Guided by student voice

Elizabeth brought some students to the Middle Grades Conference in January 2018 to help her present her action research. She asked them to recount the type of feedback they had given her about 5th grade math. Here’s what they said:

“What I was looking for was to move on when I needed to move on and work at my own pace, so if I didn’t understand something, I could go back and do it again instead of having to go with the rest of the class.”

“I was looking for less talking and just more hands on because when Elizabeth was always talking, I’d get in trouble a lot because I was just bored and it wasn’t helping me at all.”

“I hate blah-blah days because they’re talking and talking and talking and talking. Then eventually you start spacing out, and then for the end of the blah-blah when you’re actually getting to explaining things, you’re not listening.”

“I used to think: ugh, math. I’m going to math class now.”

Let’s just pause to marvel at the courage required to ask your students to voice complaints in a public setting. In the first presentation ever delivered by this veteran teacher. Inspiring!

We’ve all received harsh feedback from students. The difference here is that Elizabeth truly listened, examined her own practice and skill set, and then boldly redesigned her classroom.

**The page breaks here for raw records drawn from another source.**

(** What is left of the function once both delimiters are there. *)
Lemma resolve_wrapped (rest : string) :
  let value := reference_prefix +:+ rest +:+ reference_suffix in
  _resolve_secret_reference value =
    if negb (contains secret_marker rest)
    then Raise (ValueError ("Secrets Manager reference missing SecretString directive: " +:+ value))
    else
      match split_once secret_marker rest with
      | [secret_id; json_selector] =>
          secret_string <- _fetch_secret_string (strip secret_id) ;;
          match selector_key json_selector with
          | None => Ok (JStr secret_string)
          | Some key =>
              match json_loads secret_string with
              | NotJson => Raise (ValueError ("Secret '" +:+ strip secret_id +:+ "' is not JSON; cannot extract key '" +:+ key +:+ "'"))
              | LoadFailed exc => Raise exc
              | Parsed secret_json => secret_lookup (strip secret_id) key secret_json
              end
          end
      | _ => Raise (ValueError "not enough values to unpack")
      end.
Proof.
  intros value. unfold _resolve_secret_reference.
  assert (String.eqb value "" = false) as -> by done.
  assert (startswith reference_prefix value = true) as -> by apply startswith_app.
  assert (endswith reference_suffix value = true) as ->.
  { unfold value. rewrite <- str_app_assoc. apply endswith_app. }
  assert (slice 2 2 value = "resolve:secretsmanager:" +:+ rest) as ->.
  { change value with ("{{" +:+ ("resolve:secretsmanager:" +:+ rest) +:+ "}}").
    apply (slice_wrapped "{{" _ "}}"). }
  assert (split_max ":" 2 ("resolve:secretsmanager:" +:+ rest)
          = ["resolve"; "secretsmanager"; rest]) as ->.
  { simpl. by destruct rest. }
  reflexivity.
Qed.

Lemma split_once_marker (sid sel : string) :
  contains secret_marker sid = false →
  contains secret_marker (sid +:+ secret_marker +:+ sel) = true
  ∧ split_once secret_marker (sid +:+ secret_marker +:+ sel) = [sid; sel].
Proof.
  intros Hsid.
  pose proof (find_first ":" "SecretString" sid sel eq_refl Hsid) as Hfind.
  change (String ":" "SecretString") with secret_marker in Hfind.
  unfold contains, split_once. rewrite Hfind. split; [done |].
  rewrite take_app_length.
  rewrite <- str_app_assoc, <- str_length_app, drop_app_length. done.
Qed.

(** Resolution of [{{resolve:secretsmanager:<sid>:SecretString<sel>}}]. *)
Lemma resolve_reference (sid sel : string) :
  contains secret_marker sid = false →
  _resolve_secret_reference
    (reference_prefix +:+ sid +:+ secret_marker +:+ sel +:+ reference_suffix)
  = (secret_string <- _fetch_secret_string (strip sid) ;;
     match selector_key sel with
     | None => Ok (JStr secret_string)
     | Some key =>
         match json_loads secret_string with
         | NotJson => Raise (ValueError ("Secret '" +:+ strip sid +:+ "' is not JSON; cannot extract key '" +:+ key +:+ "'"))
         | LoadFailed exc => Raise exc
         | Parsed secret_json => secret_lookup (strip sid) key secret_json
         end
     end).
Proof.
  intros Hsid.
  destruct (split_once_marker sid sel Hsid) as [Hin Hsplit].
  pose proof (resolve_wrapped (sid +:+ secret_marker +:+ sel)) as Hw.
  cbv zeta in Hw. rewrite !str_app_assoc in Hw. rewrite Hw, Hin, Hsplit. done.
Qed.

This risk-taking mindset that honors student experience is the first step toward personalized learning.

Photo of teacher and students smiling.
Elizabeth Tarno and Warren Elementary School students after presenting at the 2018 Middle Grades Conference.

A different teacher role

When I first met Elizabeth three years ago, she described herself as a “fairly traditional teacher.” At the Middle Grades Conference she told an educator audience a different story:

My role as the teacher is to create a structure within which the kids can work. My job is to be the coach. They ask me questions. If they’re feeling stuck and they’re stuck with each other, they can turn to me. Sometimes I see that there’s an area where they need a little bit more support. I go around and I kind of look over their shoulders, listen to their questions, hand back assessments. Sometimes it’s one on one. Sometimes it’s small group. My job is to monitor progress, to make sure that they really are getting the learning that they need to be getting and to provide feedback for them so that the feedback is meaningful and that they can move forward in charge of their learning.

After the presentation, somebody in the audience asked how she keeps students motivated. Elizabeth simply smiled and nodded to her students. Even while presenting, Elizabeth’s first priority was listening.

After each student had answered, Elizabeth added:

I felt like that question was addressed to me as the teacher, but it’s not up to me really anymore, and that was the purpose really of this project. It’s to set up a system where it wasn’t about me driving them. It was about them driving themselves.

This could be the mantra of personalized learning. It’s not about me, it’s about them.

An abundance of choice

Elizabeth tried to provide as much choice as possible in the initial stages of the experiment. In many cases she adjusted these choices based on what she learned.

  • Students chose between two different books from the Connected Math Project math program as their starting point. (She now has all students start with the same book so that she can support them more effectively.)
  • Students chose to work alone or with a partner. (Elizabeth now asks all students to buddy up and occasionally assigns partners.)
  • Students assigned themselves 20 minutes of appropriately challenging homework per night in addition to a weekly skills refresher assigned by Elizabeth. (She now provides a daily a daily homework option for students who don’t want to choose their own.)
  • Students took summative assessments when they decide they are ready. In addition to verbal feedback and probing from Elizabeth, students knew how well they were doing on homework and via digital tools such as Khan Academy.

To balance this huge amount of choice, Elizabeth put in place scaffolds and supports. In addition to constant availability of direct assistance from her and a co-teacher, Elizabeth provided rubrics for each unit that spelled out the expectations for each skill.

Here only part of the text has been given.